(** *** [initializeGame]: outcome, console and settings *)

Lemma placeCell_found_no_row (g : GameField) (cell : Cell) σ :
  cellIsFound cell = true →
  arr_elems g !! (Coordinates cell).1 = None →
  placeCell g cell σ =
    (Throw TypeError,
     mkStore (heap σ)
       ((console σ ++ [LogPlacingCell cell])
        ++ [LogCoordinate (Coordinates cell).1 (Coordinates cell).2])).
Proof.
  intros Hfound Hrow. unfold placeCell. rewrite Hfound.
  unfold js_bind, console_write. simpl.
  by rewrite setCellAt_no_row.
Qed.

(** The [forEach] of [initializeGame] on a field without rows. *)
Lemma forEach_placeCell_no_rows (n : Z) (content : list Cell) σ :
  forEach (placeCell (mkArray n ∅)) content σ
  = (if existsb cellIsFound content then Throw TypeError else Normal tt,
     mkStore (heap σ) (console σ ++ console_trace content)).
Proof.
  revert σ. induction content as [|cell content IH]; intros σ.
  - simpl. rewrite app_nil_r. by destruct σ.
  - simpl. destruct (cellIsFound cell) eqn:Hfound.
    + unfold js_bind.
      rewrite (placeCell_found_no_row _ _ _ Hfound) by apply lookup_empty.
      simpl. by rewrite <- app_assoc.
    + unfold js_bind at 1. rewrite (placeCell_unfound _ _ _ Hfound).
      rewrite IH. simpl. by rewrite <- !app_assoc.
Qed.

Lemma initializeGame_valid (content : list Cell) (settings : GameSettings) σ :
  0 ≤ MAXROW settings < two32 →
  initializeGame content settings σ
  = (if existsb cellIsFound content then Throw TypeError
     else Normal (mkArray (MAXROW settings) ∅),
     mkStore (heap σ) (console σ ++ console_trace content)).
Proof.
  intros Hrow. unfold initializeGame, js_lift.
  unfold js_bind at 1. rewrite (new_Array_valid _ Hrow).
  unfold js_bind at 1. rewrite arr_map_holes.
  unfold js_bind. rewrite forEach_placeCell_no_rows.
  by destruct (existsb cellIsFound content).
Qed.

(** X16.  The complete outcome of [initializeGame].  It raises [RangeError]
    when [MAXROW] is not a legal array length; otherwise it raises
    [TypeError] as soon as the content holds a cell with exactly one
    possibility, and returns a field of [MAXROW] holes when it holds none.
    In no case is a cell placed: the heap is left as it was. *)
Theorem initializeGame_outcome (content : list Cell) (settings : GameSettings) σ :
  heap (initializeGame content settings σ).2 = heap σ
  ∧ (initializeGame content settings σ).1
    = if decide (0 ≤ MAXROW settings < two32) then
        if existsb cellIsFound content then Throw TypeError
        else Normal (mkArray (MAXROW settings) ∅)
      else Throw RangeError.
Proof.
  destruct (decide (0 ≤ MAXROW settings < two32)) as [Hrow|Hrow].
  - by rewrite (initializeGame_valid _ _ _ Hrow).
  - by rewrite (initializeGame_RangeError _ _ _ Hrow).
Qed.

TRY IT: The entries above should be repeated exactly, every one of them.

RESPONSE AREA:
(** *** [initializeGame]: outcome, console and settings *)

Lemma placeCell_found_no_row (g : GameField) (cell : Cell) σ :
  cellIsFound cell = true →
  arr_elems g !! (Coordinates cell).1 = None →
  placeCell g cell σ =
    (Throw TypeError,
     mkStore (heap σ)
       ((console σ ++ [LogPlacingCell cell])
        ++ [LogCoordinate (Coordinates cell).1 (Coordinates cell).2])).
Proof.
  intros Hfound Hrow. unfold placeCell. rewrite Hfound.
  unfold js_bind, console_write. simpl.
  by rewrite setCellAt_no_row.
Qed.

(** The [forEach] of [initializeGame] on a field without rows. *)
Lemma forEach_placeCell_no_rows (n : Z) (content : list Cell) σ :
  forEach (placeCell (mkArray n ∅)) content σ
  = (if existsb cellIsFound content then Throw TypeError else Normal tt,
     mkStore (heap σ) (console σ ++ console_trace content)).
Proof.
  revert σ. induction content as [|cell content IH]; intros σ.
  - simpl. rewrite app_nil_r. by destruct σ.
  - simpl. destruct (cellIsFound cell) eqn:Hfound.
    + unfold js_bind.
      rewrite (placeCell_found_no_row _ _ _ Hfound) by apply lookup_empty.
      simpl. by rewrite <- app_assoc.
    + unfold js_bind at 1. rewrite (placeCell_unfound _ _ _ Hfound).
      rewrite IH. simpl. by rewrite <- !app_assoc.
Qed.

Lemma initializeGame_valid (content : list Cell) (settings : GameSettings) σ :
  0 ≤ MAXROW settings < two32 →
  initializeGame content settings σ
  = (if existsb cellIsFound content then Throw TypeError
     else Normal (mkArray (MAXROW settings) ∅),
     mkStore (heap σ) (console σ ++ console_trace content)).
Proof.
  intros Hrow. unfold initializeGame, js_lift.
  unfold js_bind at 1. rewrite (new_Array_valid _ Hrow).
  unfold js_bind at 1. rewrite arr_map_holes.
  unfold js_bind. rewrite forEach_placeCell_no_rows.
  by destruct (existsb cellIsFound content).
Qed.

(** X16.  The complete outcome of [initializeGame].  It raises [RangeError]
    when [MAXROW] is not a legal array length; otherwise it raises
    [TypeError] as soon as the content holds a cell with exactly one
    possibility, and returns a field of [MAXROW] holes when it holds none.
    In no case is a cell placed: the heap is left as it was. *)
Theorem initializeGame_outcome (content : list Cell) (settings : GameSettings) σ :
  heap (initializeGame content settings σ).2 = heap σ
  ∧ (initializeGame content settings σ).1
    = if decide (0 ≤ MAXROW settings < two32) then
        if existsb cellIsFound content then Throw TypeError
        else Normal (mkArray (MAXROW settings) ∅)
      else Throw RangeError.
Proof.
  destruct (decide (0 ≤ MAXROW settings < two32)) as [Hrow|Hrow].
  - by rewrite (initializeGame_valid _ _ _ Hrow).
  - by rewrite (initializeGame_RangeError _ _ _ Hrow).
Qed.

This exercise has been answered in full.